HAE is a genetic condition caused by deficiency or dysfunction of the C1 inhibitor protein (C1-INH), which causes recurrent attacks of angioedema throughout life. In some cases there are triggers, but attacks often occur unpredictably at random.
With fewer than 30 known cases in South Australia, Central Adelaide is conducting a statewide study in a bid to identify the prevalence of HAE in this state and its unmet needs.
The condition causes swelling under the skin in different areas, which is disabling, debilitating and potentially fatal:
- hands, feet and genitals, which can cause inability to carry out work and daily functions
- face, where swelling is unsightly and uncomfortable
- intestines, causing acute abdominal attacks that can last for days, and if untreated, lead to missing work, and sometimes hospital attendance, occasionally resulting in unnecessary surgery for acute abdomen.

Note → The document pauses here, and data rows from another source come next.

(** * WeatherScraper: data acquisition, normalisation and local storage

    A shallow embedding of [data_storage.py], [city_autocomplete.py] and
    [weather_scraper.py], and the properties of the written specification
    that were checked against it.

    Python values are embedded as the values [json.load] can yield; raised
    exceptions are explicit results; the file system, the network and the
    clocks are explicit state. *)

From Stdlib Require Import ZArith QArith Qround String Ascii List SpecFloat Lia Lqa.
From stdpp Require Import base option list strings gmap pretty sorting.

Set Warnings "-register-all".

Local Open Scope Z_scope.
Local Open Scope string_scope.

(** ** Python values, exceptions and the operators the code uses *)

Module Py.

(** *** Floats: IEEE 754 binary64, as CPython's [float] *)

Definition float := spec_float.
Definition prec : Z := 53.
Definition emax : Z := 1024.

Definition fadd : float -> float -> float := SFadd prec emax.
Definition fmul : float -> float -> float := SFmul prec emax.
Definition fdiv : float -> float -> float := SFdiv prec emax.

(** The float nearest to [m * 2^e]. *)
Definition dyadic (m e : Z) : float := binary_normalize prec emax m e false.

(** The float nearest to the ratio of two integers: what a decimal literal
    such as [3.6] (= 36/10) denotes, and what [int / int] computes. *)
Definition ratio (a b : Z) : float :=
  let mag n := match n with
               | Z0 => S754_zero false
               | Zpos p => S754_finite false p 0
               | Zneg p => S754_finite true p 0
               end in
  fdiv (mag a) (mag b).

(** *** Values *)

Inductive value : Type :=
| VNone
| VBool (b : bool)
| VInt (n : Z)
| VFloat (f : float)
| VStr (s : string)
| VList (l : list value)
| VDict (items : list (string * value)).

Definition type_name (v : value) : string :=
  match v with
  | VNone => "NoneType"
  | VBool _ => "bool"
  | VInt _ => "int"
  | VFloat _ => "float"
  | VStr _ => "str"
  | VList _ => "list"
  | VDict _ => "dict"
  end.

(** Truth value, as tested by [if], [or] and [and]. *)
Definition truthy (v : value) : bool :=
  match v with
  | VNone => false
  | VBool b => b
  | VInt n => negb (Z.eqb n 0)
  | VFloat (S754_zero _) => false
  | VFloat _ => true
  | VStr s => negb (String.eqb s "")
  | VList l => match l with [] => false | _ => true end
  | VDict d => match d with [] => false | _ => true end
  end.

(** *** Exceptions *)

Inductive exn_class : Set :=
| Exception            (* the base class, raised by the code itself *)
| RequestException     (* requests.exceptions.RequestException and subclasses *)
| RequestsJSONDecodeError (* raised by response.json(): both of the next two *)
| JSONDecodeError
| KeyError
| IndexError
| TypeError
| ValueError
| AttributeError
| OverflowError
| UnicodeDecodeError   (* a ValueError: bytes that are not UTF-8 *)
| FileNotFoundError    (* the next three are OSErrors *)
| FileExistsError
| NotADirectoryError.

(** An exception object: its class and [str(e)]. *)
Record exn : Set := Exn { exn_class_of : exn_class; exn_str : string }.

(** [isinstance(e, requests.exceptions.RequestException)] *)
Definition is_request_exception (e : exn) : bool :=
  match exn_class_of e with
  | RequestException | RequestsJSONDecodeError => true
  | _ => false
  end.

(** [isinstance(e, (KeyError, IndexError, json.JSONDecodeError))] *)
Definition is_parse_exception (e : exn) : bool :=
  match exn_class_of e with
  | KeyError | IndexError | JSONDecodeError | RequestsJSONDecodeError => true
  | _ => false
  end.

Inductive result (A : Type) : Type :=
| Ok (a : A)
| Raised (e : exn).
Arguments Ok {A} a.
Arguments Raised {A} e.

#[export] Instance result_ret : MRet result := fun A a => Ok a.
#[export] Instance result_bind : MBind result := fun A B f m =>
  match m with
  | Ok a => f a
  | Raised e => Raised e
  end.

#[export] Instance result_fmap : FMap result := fun A B f m =>
  match m with
  | Ok a => Ok (f a)
  | Raised e => Raised e
  end.

Definition raise {A} (c : exn_class) (msg : string) : result A :=
  Raised (Exn c msg).

(** *** Containers *)

Fixpoint assoc (k : string) (items : list (string * value)) : option value :=
  match items with
  | [] => None
  | (k', v) :: rest => if String.eqb k' k then Some v else assoc k rest
  end.

(** [d[k] = v] on a dict: replace in place, or append as the newest key. *)
Fixpoint assoc_set (k : string) (v : value) (items : list (string * value))
  : list (string * value) :=
  match items with
  | [] => [(k, v)]
  | (k', v') :: rest =>
      if String.eqb k' k then (k, v) :: rest else (k', v') :: assoc_set k v rest
  end.

(** [v[k]] for a string key. *)
Definition getitem (v : value) (k : string) : result value :=
  match v with
  | VDict d => match assoc k d with
               | Some x => Ok x
               | None => raise KeyError ("'" +:+ k +:+ "'")
               end
  | VList _ => raise TypeError "list indices must be integers or slices, not str"
  | VStr _ => raise TypeError "string indices must be integers, not 'str'"
  | _ => raise TypeError ("'" +:+ type_name v +:+ "' object is not subscriptable")
  end.

Definition chars (s : string) : list value :=
  (fun a => VStr (String a EmptyString)) <$> list_ascii_of_string s.

(** [v[i]] for a literal index [i >= 0]. *)
Definition getindex (v : value) (i : nat) : result value :=
  match v with
  | VList l => match l !! i with
               | Some x => Ok x
               | None => raise IndexError "list index out of range"
               end
  | VStr s => match chars s !! i with
              | Some x => Ok x
              | None => raise IndexError "string index out of range"
              end
  | VDict _ => raise KeyError (pretty i)
  | _ => raise TypeError ("'" +:+ type_name v +:+ "' object is not subscriptable")
  end.

(** [v.get(k, dflt)] *)
Definition dict_get (v : value) (k : string) (dflt : value) : result value :=
  match v with
  | VDict d => Ok (default dflt (assoc k d))
  | _ => raise AttributeError
           ("'" +:+ type_name v +:+ "' object has no attribute 'get'")
  end.

(** [len(v)] *)
Definition len (v : value) : result Z :=
  match v with
  | VList l => Ok (Z.of_nat (length l))
  | VDict d => Ok (Z.of_nat (length d))
  | VStr s => Ok (Z.of_nat (String.length s))
  | _ => raise TypeError ("object of type '" +:+ type_name v +:+ "' has no len()")
  end.

(** The elements a [for] loop or a comprehension visits. *)
Definition iter (v : value) : result (list value) :=
  match v with
  | VList l => Ok l
  | VDict d => Ok ((fun kv => VStr kv.1) <$> d)
  | VStr s => Ok (chars s)
  | _ => raise TypeError ("'" +:+ type_name v +:+ "' object is not iterable")
  end.

(** [needle in hay] on strings: [needle] occurs as a substring. *)
Fixpoint str_contains (needle hay : string) : bool :=
  String.prefix needle hay ||
  match hay with
  | EmptyString => false
  | String _ rest => str_contains needle rest
  end.

(** [k in v] for a string [k]. *)
Definition contains (k : string) (v : value) : result bool :=
  match v with
  | VDict d => Ok (bool_decide (is_Some (assoc k d)))
  | VList l => Ok (existsb (fun x => match x with
                                     | VStr s => String.eqb s k
                                     | _ => false
                                     end) l)
  | VStr s => Ok (str_contains k s)
  | _ => raise TypeError
           ("argument of type '" +:+ type_name v +:+ "' is not iterable")
  end.

(** *** Numbers *)

(** [float(n)] for an int, as in mixed arithmetic. *)
Definition float_of_int (n : Z) : result float :=
  match dyadic n 0 with
  | S754_infinity _ => raise OverflowError "int too large to convert to float"
  | f => Ok f
  end.

Definition unsupported {A} (op : string) (v : value) (right : string)
  : result A :=
  raise TypeError ("unsupported operand type(s) for " +:+ op +:+ ": '"
                     +:+ type_name v +:+ "' and '" +:+ right +:+ "'").

Definition quoted (s : string) : string :=
  let q := String (ascii_of_nat 34) EmptyString in q +:+ s +:+ q.

(** A number as the float that arithmetic with a float takes it for. *)
Definition as_float (v : value) : option (result float) :=
  match v with
  | VFloat f => Some (Ok f)
  | VInt n => Some (float_of_int n)
  | VBool b => Some (Ok (dyadic (if b then 1 else 0) 0))
  | _ => None
  end.

(** [v + f] for a float [f] *)
Definition add_float (v : value) (f : float) : result float :=
  match as_float v, v with
  | Some x, _ => x ≫= fun x => Ok (fadd x f)
  | None, (VStr _ | VList _) =>
      raise TypeError ("can only concatenate " +:+ type_name v +:+ " (not "
                         +:+ quoted "float" +:+ ") to " +:+ type_name v)
  | None, _ => unsupported "+" v "float"
  end.

(** [v * f] for a float [f] *)
Definition mul_float (v : value) (f : float) : result float :=
  match as_float v, v with
  | Some x, _ => x ≫= fun x => Ok (fmul x f)
  | None, (VStr _ | VList _) =>
      raise TypeError "can't multiply sequence by non-int of type 'float'"
  | None, _ => unsupported "*" v "float"
  end.

(** [v / n] for a non-zero int [n] *)
Definition div_int (v : value) (n : Z) : result float :=
  let int_div a :=
    match ratio a n with
    | S754_infinity _ =>
        raise OverflowError "integer division result too large for a float"
    | q => Ok q
    end in
  match v with
  | VFloat f => x ← float_of_int n; Ok (fdiv f x)
  | VInt a => int_div a
  | VBool b => int_div (if b then 1 else 0)
  | _ => unsupported "/" v "int"
  end.

(** [int(f)]: truncation toward zero. *)
Definition int_of_float (f : float) : result Z :=
  match f with
  | S754_zero _ => Ok 0
  | S754_finite s m e =>
      let mag := if Z.leb 0 e then Z.pos m * 2 ^ e else Z.pos m / 2 ^ (- e) in
      Ok (if s then - mag else mag)
  | S754_infinity _ => raise OverflowError "cannot convert float infinity to integer"
  | S754_nan => raise ValueError "cannot convert float NaN to integer"
  end.

End Py.

Import Py.

(** *** Strings

    A string is its sequence of code points, restricted to U+0000..U+00FF.
    On that range [str.lower()] is exactly the map below; [upper], [title]
    and [str] of floats and containers are library functions taken as
    parameters (see [PyLib]). *)

Definition lower_char (a : ascii) : ascii :=
  let n := N_of_ascii a in
  if ((65 <=? n) && (n <=? 90) || (192 <=? n) && (n <=? 222) && negb (n =? 215))%N
  then ascii_of_N (n + 32)
  else a.

Fixpoint lower (s : string) : string :=
  match s with
  | EmptyString => EmptyString
  | String a rest => String (lower_char a) (lower rest)
  end.

(** ** Naive local date-times, as [datetime.datetime] *)

Module Datetime.

(** A date-time is its proleptic Gregorian day number ([toordinal()]) and
    the microsecond of that day. *)
Record datetime : Set := DT { ordinal : Z; micros : Z }.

- tongue, throat and larynx, which can cause asphyxiation and may be fatal if not treated early.
Working with a team of specialists, Dr William Smith is leading the project, and hopes to uncover other possible patients with the condition.
“The aim of the project is to establish the full picture of HAE in South Australia, including identifying as many people as possible for studies, which is why we are asking for assistance to help us identify potential patients.”
“By understanding the landscape, this should help individual patients and the HAE community by outlining the impact of the condition, and identifying unmet needs.”
The study is searching for any community members either diagnosed but not known to the team, or undiagnosed.
If you have patients who have HAE but haven’t seen an immunologist or who have a family history of angioedema, or who have recurrent angioedema unresponsive to antihistamines, please get in contact. Community members with HAE are also encouraged to get in touch.
The grant has been awarded from the Allergy and Immunology Foundation of Australasia (AIFA).
The team is led by Dr William Smith, with colleagues Dr Pravin Hissaria, Dr Adriana Le, Dr Alex Troelnikov, and Research Officer Karen Milburn. You can reach them via phone on 7074 2880, or email as follows:
How to identify possible HAE
The condition is autosomal dominant, so it may occur in several members of the family including the extended family, and children of sufferers of HAE have a 50% chance of having the condition. Some patients have a new genetic variant, therefore have no family history.
Attacks of angioedema typically do not respond to adrenaline or corticosteroids, and cannot be prevented by taking regular antihistamine.
GPs can order the C4 test (complement factor 4), where the level is almost always low, particularly taken during or shortly after an attack, and the diagnosis is confirmed by measuring C1-INH functional level.
The aim of HAE treatment is to suppress angioedema attacks entirely, or to provide a safe and rapidly effective treatment to relieve attacks when they occur.”